I assumed this was to be solved in a much later stage seeing that all CVS releases (and all 4 betas of PHP5) had this bug.

In all my php5 projects i haven't use any __sleep() methods at all because they weren't working.

I use php5 mainly with win32 and about once a week with Linux. Both have this bug ... very irritating (I have some objects that make my session file go up to 100kb, because i cant use __sleep(), which would be large for a production site.)
 [2004-02-26 21:24 UTC] mastabog at hotmail dot com
Complete info on this bug:

To quote "rob at cue dot cc", you don't have to enclose only the class name with null characters. As far as I've seen you have to enclose with null chars ALL Php5 serialization identifiers of class properties types, the ones I figured out to be for now (let x be the property name):

- class name if x is 'private' => "\0" . __CLASS__ . "\0x"
- * if x is 'protected' => "\0*\0x"
- nothing if x is 'public' => "x"

Here's what I mean:

<?php

class aTest
{
  public $a = 'one';
  protected $b = 'two';
  private $c = 'three';
  private $d = 'something you dont wanna save';

  function __sleep()
  {
    return array("a",
                 "\0*\0b",
                 "\0aTest\0c");
    // or
    // return array("a",
    //              "\0*\0b",
    //              "\0" . __CLASS__ . "\0c");
  }
}

?>

Anything else in the return array of __sleep() and the property will come up empty after unserialization ... not nice.

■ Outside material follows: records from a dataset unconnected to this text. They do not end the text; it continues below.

Lemma add_property_ok o p v r :
  live r -> exists r', add_property o p v r = (Val tt, r') /\ live r' /\ writes r' = writes r ++ [mkWrite o p v].
Proof.
  intros [q Hq]. pose proof (Hadds q (mkWrite o p v)) as Hret.
  destruct (add_property o p v r) as [res r'] eqn:Ha.
  destruct (add_property_writes _ _ _ _ _ _ Ha) as (_ & _ & Hw).
  unfold add_property in Ha. rewrite Hq in Ha.
  destruct (drmModeAtomicAddProperty q _) as [ret q']. simpl in Hret.
  rewrite (proj2 (Z.ltb_ge _ _)) in Ha by lia. injection Ha as <- <-.
  eexists. split_and!; [done | by eexists | exact Hw].
Qed.

Lemma reset_on_arm_ok pid props a req :
  live req -> exists a' req', reset_on_arm pid props a req = (Val tt, a', req') /\ live req' /\
    recounted a a' /\ writes req' = writes req ++ ((fun p => mkWrite pid p 0) <$> props).
Proof.
  revert a req. induction props as [|p props IH]; intros a req Hl; cbn [reset_on_arm].
  { exists a, req. split_and!; [done | done | apply recounted_refl | by rewrite app_nil_r]. }
  destruct (add_property_ok pid p 0 req Hl) as (req1 & -> & Hl1 & Hw1).
  destruct (IH (count_written false a) req1 Hl1) as (a' & req' & -> & Hl' & Hr & Hw).
  exists a', req'. split_and!; [done | done | exact (recounted_trans _ _ _ (recounted_count a _) Hr) |].
  by rewrite Hw, Hw1, <- app_assoc.
Qed.

(** The write the loop makes for one tag. *)
Definition tag_write (a : Allocator) (layer : Layer) (pid : Z) (zpos : option Z)
    (snap : option PropertySnapshot) (tag : PropTag) : option Write :=
  if test layer (idx_of tag) then
    i ← writable a pid tag;
    if externally_bound_ layer && bool_decide (tag = FbId) then None
    else if need_write snap tag (written_value layer zpos tag)
    then Some (mkWrite pid i (clamp_to_plane a pid (Layer.prop_name tag) (written_value layer zpos tag)))
    else None
  else None.

Lemma tag_write_recounted a a' layer pid zpos snap tag :
  recounted a a' -> tag_write a' layer pid zpos snap tag = tag_write a layer pid zpos snap tag.
Proof. intros ->. reflexivity. Qed.

Lemma real_loop_ok layer pid zpos snap tags a req :
  live req -> exists a' req', real_loop layer pid zpos snap tags a req = (Val tt, a', req') /\ live req' /\
    recounted a a' /\ writes req' = writes req ++ omap (tag_write a layer pid zpos snap) tags.
Proof.
  revert a req. induction tags as [|tag tags IH]; intros a req Hl; cbn [real_loop].
  { exists a, req. split_and!; [done | done | apply recounted_refl | by rewrite app_nil_r]. }
  assert (Hskip : tag_write a layer pid zpos snap tag = None ->
    exists a' req', real_loop layer pid zpos snap tags a req = (Val tt, a', req') /\ live req' /\
      recounted a a' /\ writes req' = writes req ++ omap (tag_write a layer pid zpos snap) (tag :: tags)).
  { intros Hn. destruct (IH a req Hl) as (a' & req' & -> & Hl' & Hr & Hw). exists a', req'.
    split_and!; [done..|]. csimpl. by rewrite Hn. }
  unfold tag_write at 1 in Hskip. destruct (test layer (idx_of tag)) eqn:Ht; cbn [negb]; [|by apply Hskip].
  destruct (writable a pid tag) as [i|] eqn:Hi; [|by apply Hskip]. cbn [mbind option_bind] in Hskip.
  destruct (externally_bound_ layer && _) eqn:He; [by apply Hskip|].
  destruct (need_write snap tag _) eqn:Hn; cbn [negb]; [|by apply Hskip].
  destruct (add_property_ok pid i (clamp_to_plane a pid (Layer.prop_name tag) (written_value layer zpos tag)) req Hl)
    as (req1 & -> & Hl1 & Hw1).
  destruct (IH (count_written (bool_decide (tag = FbId)) a) req1 Hl1) as (a' & req' & -> & Hl' & Hr & Hw).
  exists a', req'. split_and!; [done | done | exact (recounted_trans _ _ _ (recounted_count a _) Hr) |].
  rewrite Hw, Hw1, <- app_assoc. f_equal. csimpl.
  unfold tag_write at 2. rewrite Ht, Hi. cbn [mbind option_bind]. rewrite He, Hn. reflexivity.
Qed.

My hope is that this is a bug, cus forming those strings with null chars is just, well, ugly :)
 [2004-07-13 00:10 UTC] trevorrowe at gmail dot com
Last posting was made on feb 26, its now jul 12. 
------------------------------------------------

Anyone have any more current news on this bug?

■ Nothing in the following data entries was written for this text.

(** The suffix from layer [b] that [suf] promises. *)
Lemma suf_from_climbs ls b lo :
  (b <= length ls)%nat -> (suf_from fits m ls).1 !! b = Some (Some lo) ->
  (lo <= m)%nat /\
  exists js, drop b (suf_from fits m ls).2 = Some <$> js /\ climbs (drop b ls) js lo m.
Proof.
  revert b lo. induction ls as [|l ls IH]; intros b lo Hb; cbn [suf_from].
  { destruct b; [|simpl in Hb; lia]. simpl. intros [= <-]. split; [lia|]. exists [].
    split; [done | by constructor]. }
  destruct (suf_from fits m ls) as [s q] eqn:E. cbn [fst snd] in *.
  destruct b as [|b]; simpl; [|intros Hs; apply IH; [simpl in Hb; lia | done]].
  destruct (mjoin (head s)) as [j|] eqn:Hh; [|done]. intros [= Hl].
  destruct (last_fit_spec _ _ _ Hl) as (Hlt & Hf & _).
  assert (Hs0 : s !! 0%nat = Some (Some j)).
  { destruct s as [|x s]; simpl in *; [done|]. by subst. }
  destruct (IH 0%nat j ltac:(lia) Hs0) as (Hjm & js & Hq & Hc). simpl in Hq, Hc.
  rewrite !drop_0 in *. split; [lia|]. exists (lo :: js). rewrite Hl, Hq. split; [done|].
  constructor; [lia | lia | done |]. eapply climbs_weaken; [|exact Hc]. lia.
Qed.
End RunFacts.

(** ** The run chosen *)

Section Choose.
Context (o : OrderInput).

(** A run [a, b) that may be composited with at most [max] layers placed. *)
Definition run_ok (max : nat) (a b : nat) (canvas : option nat) : Prop :=
  exists lo hi, oi_pre o !! a = Some (Some lo) /\ oi_suf o !! b = Some (Some hi) /\
    (a <= b <= oi_n o)%nat /\
    ((oi_first_forced o < oi_n o)%nat -> (a <= oi_first_forced o)%nat /\ (oi_last_forced o < b)%nat) /\
    (oi_n o - (b - a) <= max)%nat /\ run_canvas o a b lo hi = Some canvas.

(** More layers placed, then less priority composited. *)
Definition run_le (a b : nat) (placed : nat) (cost : Z) : Prop :=
  (oi_n o - (b - a) < placed)%nat \/ ((oi_n o - (b - a))%nat = placed /\ cost <= oi_cost o a b).

(** [best] is a run of [S], and the best of them. *)
Definition best_of (max : nat) (S : nat -> nat -> Prop) (best : option (Choice * nat * Z)) : Prop :=
  match best with
  | None => forall a b canvas, S a b -> ~ run_ok max a b canvas
  | Some (c, placed, cost) =>
      run_ok max (ch_a c) (ch_b c) (ch_canvas c) /\ placed = (oi_n o - (ch_b c - ch_a c))%nat /\
      cost = oi_cost o (ch_a c) (ch_b c) /\
      forall a b canvas, S a b -> run_ok max a b canvas -> run_le a b placed cost
  end.

Lemma best_of_weaken max S S' best :
  (forall a b canvas, S' a b -> run_ok max a b canvas -> S a b) -> best_of max S best -> best_of max S' best.
Proof.
  intros HS. unfold best_of. destruct best as [[[c placed] cost]|].
  - intros (H1 & H2 & H3 & H4). split_and!; [done..|]. intros a b canvas Hs Hr. eapply H4; [|done]. by eapply HS.
  - intros H a b canvas Hs Hr. eapply H; [|done]. by eapply HS.
Qed.

Lemma consider_best max a lo S best b :
  oi_pre o !! a = Some (Some lo) -> (a <= b <= oi_n o)%nat -> best_of max S best ->
  best_of max (fun x y => S x y \/ (x = a /\ y = b)) (consider o max a lo best b).
Proof.
  intros Hlo Hab Hb.
  assert (Hskip : (forall canvas, ~ run_ok max a b canvas) ->
    best_of max (fun x y => S x y \/ (x = a /\ y = b)) best).
  { intros Hno. eapply best_of_weaken; [|exact Hb].
    intros x y canvas [?|[-> ->]] Hr; [done | by destruct (Hno canvas)]. }
  unfold consider. destruct (oi_suf o !! b) as [[hi|]|] eqn:Hhi; cbn [mjoin option_join].
  2, 3: apply Hskip; intros canvas (lo' & hi' & _ & Hs & _); congruence.
  destruct (_ && _) eqn:Hforced.
  { apply Hskip. intros canvas (lo' & hi' & _ & _ & _ & Hf & _). apply andb_true_iff in Hforced as [H1 H2].
    apply Nat.ltb_lt in H1. destruct (Hf H1) as [? ?]. apply orb_true_iff in H2 as [H2|H2];
      [apply Nat.ltb_lt in H2 | apply Nat.leb_le in H2]; lia. }
  destruct (Nat.ltb_spec max (oi_n o - (b - a))) as [Hmax|Hmax].
  { apply Hskip. intros canvas (lo' & hi' & _ & _ & _ & _ & Hm & _). lia. }
  destruct (run_canvas o a b lo hi) as [canvas|] eqn:Hc.
  2: { apply Hskip. intros canvas (lo' & hi' & ? & ? & _ & _ & _ & Hrc). by simplify_eq. }
  assert (Hok : run_ok max a b canvas).
  { exists lo, hi. split_and!; [done | done | lia | lia | | done | done]. intros Hn.
    apply andb_false_iff in Hforced as [H|H]; [apply Nat.ltb_ge in H; lia|].
    apply orb_false_iff in H as [H1 H2]. apply Nat.ltb_ge in H1. apply Nat.leb_gt in H2. lia. }
  unfold best_of in *. destruct best as [[[c placed] cost]|].
  - destruct Hb as (H1 & H2 & H3 & H4). unfold run_le in *. clear Hskip Hforced.
    destruct ((placed <? _)%nat || _) eqn:E.
    + assert (Hbetter : run_le (ch_a c) (ch_b c) (oi_n o - (b - a)) (oi_cost o a b)).
      { unfold run_le. apply orb_true_iff in E as [E|E]; [apply Nat.ltb_lt in E; lia|].
        apply andb_true_iff in E as [E1 E2]. apply Nat.eqb_eq in E1. bool_simpl. lia. }
      unfold run_le in Hbetter. cbn [ch_a ch_b ch_canvas]. split_and!; [done..|].
      intros x y cv [Hs|[-> ->]] Hr; [|lia]. destruct (H4 x y cv Hs Hr); lia.
    + split_and!; [done..|]. intros x y cv [Hs|[-> ->]] Hr; [by eapply H4|].
      apply orb_false_iff in E as [E1 E2]. apply Nat.ltb_ge in E1. apply andb_false_iff in E2 as [E2|E2].
      * apply Nat.eqb_neq in E2. lia.
      * bool_simpl. lia.
  - cbn [ch_a ch_b ch_canvas]. split_and!; [done..|]. intros x y cv [Hs|[-> ->]] Hr.
    + by destruct (Hb x y cv Hs).
    + unfold run_le. lia.
Qed.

The bug seems to still persist in php5 rc3.  mastabog's suggestion of padding the variable name with nulls for private, padding the * for protected and nothing for public works, but seems like an ugly hack.  My biggest fear is when the bug is patched, my variable names will be double padded and things will start to break.
 [2004-07-15 04:14 UTC] rob dot wills at gmail dot com
PHP5.0.0 still exhibits this behaviour.

Is there anything else I can provide to help with this 
issue/bug?

Thanks,

Rob
 [2004-07-15 12:44 UTC] magnus@php.net
Verified.
The workaround still works too.

 [2004-07-28 15:21 UTC] albin at kth dot se
What is even the point of __sleep being supposed to return an array of the properties that should be serialized? I think it would be much easier just to manually unset those variables that you DON'T want to serialize, and letting PHP serialize everything else. 
I thought __sleep was supposed just to be a way of closing database-connections etc, but due to the current implementation that seems almost impossible.
 [2004-08-03 02:23 UTC] mastabog at hotmail dot com
I really *really* don't understand why this bug (it is a bug .. everyone sees it that way) doesn't get fixed. It's quite important ...

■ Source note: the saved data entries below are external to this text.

(* ===== verification/Search.v ===== *)
(** The tested half of the placement search in [src/planes/allocator.cpp]:
    [try_test_commit], [place_group], [place_in_plane_order],
    [place_around_run], [cap_to_blend_limit] and [backtrack].

    Each step passes the allocator's state and the kernel along; the kernel is
    only ever reached through a TEST_ONLY commit. *)
From S2P Require Import Prelude DrmAbi FormatMod Multirect PlaneRegistry PropertyStore ZposOrder Layer Output.
From S2P Require Import Assignment Scoring AllocState Canvas Atomic Writes PlaneOrder.

Section Search.
Context `{abi : DrmAbi} `{cpp : CppStd} `{lib : Libdrm}.

(** The device's fd, and the two callbacks the scene may install
    ([set_test_preparer], [set_canvas_host_filter]). *)
Context (dev_fd : Z).
Context (test_preparer : option (AtomicRequest -> Z -> expected unit * AtomicRequest)).
Context (canvas_host : option (PlaneCapabilities -> bool)).

(** ** One TEST *)

Fixpoint apply_assignment (hp : heap) (stack : list (Z * Z)) (es : PlaneAssignment) (a : Allocator)
    (req : AtomicRequest) : expected unit * AtomicRequest :=
  match es with
  | [] => (Val tt, req)
  | (plane_id, l) :: es' =>
      match apply_layer_to_plane a (lay hp l) plane_id req (zpos_in stack plane_id) with
      | (Unexp e, req) => (Unexp e, req)
      | (Val _, req) => apply_assignment hp stack es' a req
      end
  end.

(** The verdicts recorded after a TEST. *)
Definition record_verdicts (hp : heap) (crtc_index : Z) (assignment : PlaneAssignment) (ok : bool)
    (a : Allocator) : Allocator :=
  let a := a {{ failure_cache_ ::= fun c =>
    foldl (fun c (e : Z * positive) => TestCache.record e.1 (compute_hash (lay hp e.2)) ok c) c assignment }} in
  match assignment with
  | [(plane_id, l)] =>
      match format (lay hp l) with
      | Some fourcc =>
          a {{ probe_cache_ ::=
                 ModifierProbeCache.record crtc_index plane_id fourcc (layer_modifier (lay hp l)) ok }}
      | None => a
      end
  | _ => a
  end.

Definition count_test (a : Allocator) : Allocator :=
  a {{ test_commits_this_frame_ ::= S;
       diagnostics_ ::= fun d => d {{ test_commits_issued ::= fun n => n + 1 }} }}.

Definition prepare_test (flags : Z) (req : AtomicRequest) : expected unit * AtomicRequest :=
  match test_preparer with Some f => f req flags | None => (Val tt, req) end.

(** [None] is success ([std::error_code{}]). *)
Definition try_test_commit (hp : heap) (assignment : PlaneAssignment) (flags crtc_index : Z)
    (a : Allocator) (k : kernel) : option errc * Allocator * kernel :=
  if (max_test_commits_ a <=? test_commits_this_frame_ a)%nat then (Some EAGAIN, a, k)
  else
    let req := new_request dev_fd in
    match prepare_test flags req with
    | (Unexp e, _) => (Some e, a, k)
    | (Val _, req) =>
        let '(a, req) := disable_unused_planes crtc_index assignment false true a req in
        let stack := stacked_zpos a hp assignment in
        match apply_assignment hp (renumbered stack) assignment a req with
        | (Unexp e, _) => (Some e, a, k)
        | (Val _, req) =>
            let a := count_test a in
            let '(result, k) := test_request req flags k in
            let a := record_verdicts hp crtc_index assignment (has_value result) a in
            (match result with Val _ => None | Unexp e => Some e end, a, k)
        end
    end.

(** ** One group *)

Definition passed_test (r : option errc) : bool := match r with None => true | Some _ => false end.

(** One candidate of one pass of the greedy placement. *)
Definition greedy_step (hp : heap) (crtc_index : Z) (a : Allocator) (virtual_pass : bool)
    (s : PlaneAssignment * list Z * list positive) (cand : CandidatePair)
    : PlaneAssignment * list Z * list positive :=
  let '(assignment, used_planes, assigned_layers) := s in
  let plane := c_plane cand in
  let layer := c_layer cand in
  if negb (Bool.eqb (bool_decide (is_Some (multirect_parent plane))) virtual_pass) then s
  else if bool_decide (id plane ∈ used_planes) then s
  else if bool_decide (layer ∈ assigned_layers) then s
  else if bool_decide (TestCache.lookup (id plane) (compute_hash (lay hp layer)) (failure_cache_ a) = Some false)
  then s
  else if probe_rejected a hp crtc_index (id plane) layer then s
  else if negb (fits_stacking a hp assignment (id plane) layer)
          || negb (fits_multirect a assignment (id plane)) then s
  else (PA.insert_or_assign (id plane) layer assignment, id plane :: used_planes, layer :: assigned_layers).

Definition greedy (hp : heap) (crtc_index : Z) (a : Allocator) (cands : list CandidatePair)
    : PlaneAssignment :=
  let s := foldl (greedy_step hp crtc_index a false) ([], [], []) cands in
  (foldl (greedy_step hp crtc_index a true) s cands).1.1.

(** Drop one entry and the multirect children it orphans. *)
Definition drop_entry (a : Allocator) (all : PlaneAssignment) (plane_id : Z) (assignment : PlaneAssignment)
    : PlaneAssignment :=
  foldl (fun asg (e : Z * positive) =>
    match caps_of a e.1 with
    | Some c => if bool_decide (multirect_parent c = Some plane_id) then PA.erase e.1 asg else asg
    | None => asg
    end) (PA.erase plane_id assignment) all.

(** The backtracking loop over [assigned_vec]. *)
Fixpoint drop_loop (hp : heap) (flags crtc_index : Z) (all todo : PlaneAssignment)
    (assignment : PlaneAssignment) (a : Allocator) (k : kernel) : PlaneAssignment * Allocator * kernel :=
  match todo with
  | [] => (assignment, a, k)
  | e :: todo' =>
      if negb (PA.count e.1 assignment) then drop_loop hp flags crtc_index all todo' assignment a k
      else
        let assignment := drop_entry a all e.1 assignment in
        let '(r, a, k) := try_test_commit hp assignment flags crtc_index a k in
        if passed_test r then (assignment, a, k)
        else if (max_test_commits_ a <=? test_commits_this_frame_ a)%nat then (assignment, a, k)
        else drop_loop hp flags crtc_index all todo' assignment a k
  end.

Definition by_keep (hp : heap) (x y : positive) : bool :=
  keep_priority (lay hp y) <? keep_priority (lay hp x).

(** The preseed never fails ([Scoring.preseed_maximum]). *)
Definition preseed_assignment (hp : heap) (ordered : list positive) (planes : list PlaneCapabilities)
    (crtc_index : Z) (a : Allocator) : PlaneAssignment :=
  foldl (fun asg (lp : positive * PlaneCapabilities) => PA.insert_or_assign (id lp.2) lp.1 asg) []
    (default [] (bipartite_preseed_group (warm a) hp ordered planes crtc_index)).

Definition place_group (hp : heap) (layers : list positive) (planes : list PlaneCapabilities)
    (flags crtc_index : Z) (a : Allocator) (k : kernel) : PlaneAssignment * Allocator * kernel :=
  let ordered := stable_sort (by_keep hp) layers in
  let assignment := preseed_assignment hp ordered planes crtc_index a in
  if bool_decide (assignment = []) then (assignment, a, k)
  else
    let preseed_stacks := stacking_all a hp assignment && multirect_complete a assignment in
    let '(preseed_ok, a, k) :=
      if preseed_stacks then
        let '(r, a, k) := try_test_commit hp assignment flags crtc_index a k in (passed_test r, a, k)
      else (false, a, k) in
    if preseed_ok then (assignment, a, k)
    else
      let cands := rank_candidates_group (warm a) hp ordered planes crtc_index in
      let assignment := greedy hp crtc_index a cands in
      let '(r, a, k) := try_test_commit hp assignment flags crtc_index a k in
      if passed_test r then (assignment, a, k)
      else
        let assigned_vec :=
          std_sort (fun x y : Z * positive => keep_priority (lay hp x.2) <? keep_priority (lay hp y.2))
            assignment in
        drop_loop hp flags crtc_index assigned_vec assigned_vec assignment a k.

(** ** The blend-stage cap *)

Fixpoint blend_held (hp : heap) (ls : list positive) (held : nat) (composites : bool) : nat * bool :=
  match ls with
  | [] => (held, composites)
  | l :: ls' =>
      let x := lay hp l in
      if is_composition_layer_ x then blend_held hp ls' held composites
      else if pinned_ x || externally_bound_ x then blend_held hp ls' (S held) composites
      else if force_composited_ x || transient_composited_ x then blend_held hp ls' held true
      else blend_held hp ls' held composites
  end.

Definition blend_budget (limit held placeable : nat) (composites : bool) : nat :=
  let composites := composites || (limit <? held + placeable)%nat in
  let stages := if (held <? limit)%nat then (limit - held)%nat else 0%nat in
  if composites && (0 <? stages)%nat then (stages - 1)%nat else stages.

Definition cap_to_blend_limit (hp : heap) (layers : list positive) (crtc_index : Z) (a : Allocator)
    : Allocator :=
  let a := a {{ scratch_over_limit_ := [] }} in
  match blend_limit (registry_ a) crtc_index with
  | None => a
  | Some limit =>
      if stacks_by_plane_id a crtc_index then a
      else
        let '(held, composites) := blend_held hp layers 0 false in
        let budget := blend_budget (Z.to_nat limit) held (length (scratch_placeable_ a)) composites in
        if (length (scratch_placeable_ a) <=? budget)%nat then a
        else
          let ranked := stable_sort (by_keep hp) (scratch_placeable_ a) in
          let over := drop budget ranked in
          a {{ scratch_over_limit_ := over;
               scratch_placeable_ ::= filter (fun l => l ∉ over) }}
  end.

(** ** Stacking by plane id *)

Definition hosts_canvas (by_id : list PlaneCapabilities) (j : nat) : bool :=
  match canvas_host, by_id !! j with
  | Some f, Some p => f p
  | None, Some _ => true
  | _, None => false
  end.

(** The retry loop; [None] is fuel running out. *)
Fixpoint plane_order_loop (fuel : nat) (hp : heap) (flags crtc_index : Z) (layers : list positive)
    (by_id : list PlaneCapabilities) (fits : positive -> nat -> bool) (o : OrderInput)
    (max_placed : nat) (a : Allocator) (k : kernel) : option (PlaneAssignment * Allocator * kernel) :=
  match fuel with
  | O => None
  | S fuel' =>
      match choose o max_placed with
      | None => Some ([], a, k)
      | Some c =>
          let assignment := choice_assignment fits by_id layers c in
          let a := a {{ canvas_plane_ := choice_canvas by_id c }} in
          if bool_decide (assignment = []) then Some (assignment, a, k)
          else
            let '(r, a, k) := try_test_commit hp assignment flags crtc_index a k in
            if passed_test r then Some (assignment, a, k)
            else if (max_test_commits_ a <=? test_commits_this_frame_ a)%nat then
              let canvas := match choose o 0 with Some all => choice_canvas by_id all | None => None end in
              Some ([], a {{ canvas_plane_ := canvas }}, k)
            else plane_order_loop fuel' hp flags crtc_index layers by_id fits o (length assignment - 1) a k
      end
  end.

Padding the variables with nulls and classname or * is not my suggestion or hack, it's what I've seen it does looking in the session file. Currently ther eis no other way to selectively save variables between sessions.

Right now i'm using the Reflection API to autodetect property types and then construct the array for __sleep(). Hope I won't be force to develop too many of those ...

For {albin at kth dot se}: the point of specifying which variables to save is quite easy to explain .. sometimes you only want to save a few out of a bunch of properties. Its easier to state those which you want to save than those which you don't. Of course, sometimes its the othr way around and you wish you had something to specify those you don't want. Here's where the Reflection API can help (see the Zend2 Engine changes, bottom: http://sitten-polizei.de/php/reflection_api/docs/language.reflection.html)
 [2004-08-21 16:15 UTC] andrey@php.net
This bug has been fixed in CVS.

Snapshots of the sources are packaged every three hours; this change
will be in the next snapshot. You can grab the snapshot at
http://snaps.php.net/.
 
Thank you for the report, and for helping us make PHP better.


 [2004-08-21 21:45 UTC] mastabog at hotmail dot com
Oh thank you, thank you! I eventually wrote a patch for this bug seeing everyone avoided it. 10x again :)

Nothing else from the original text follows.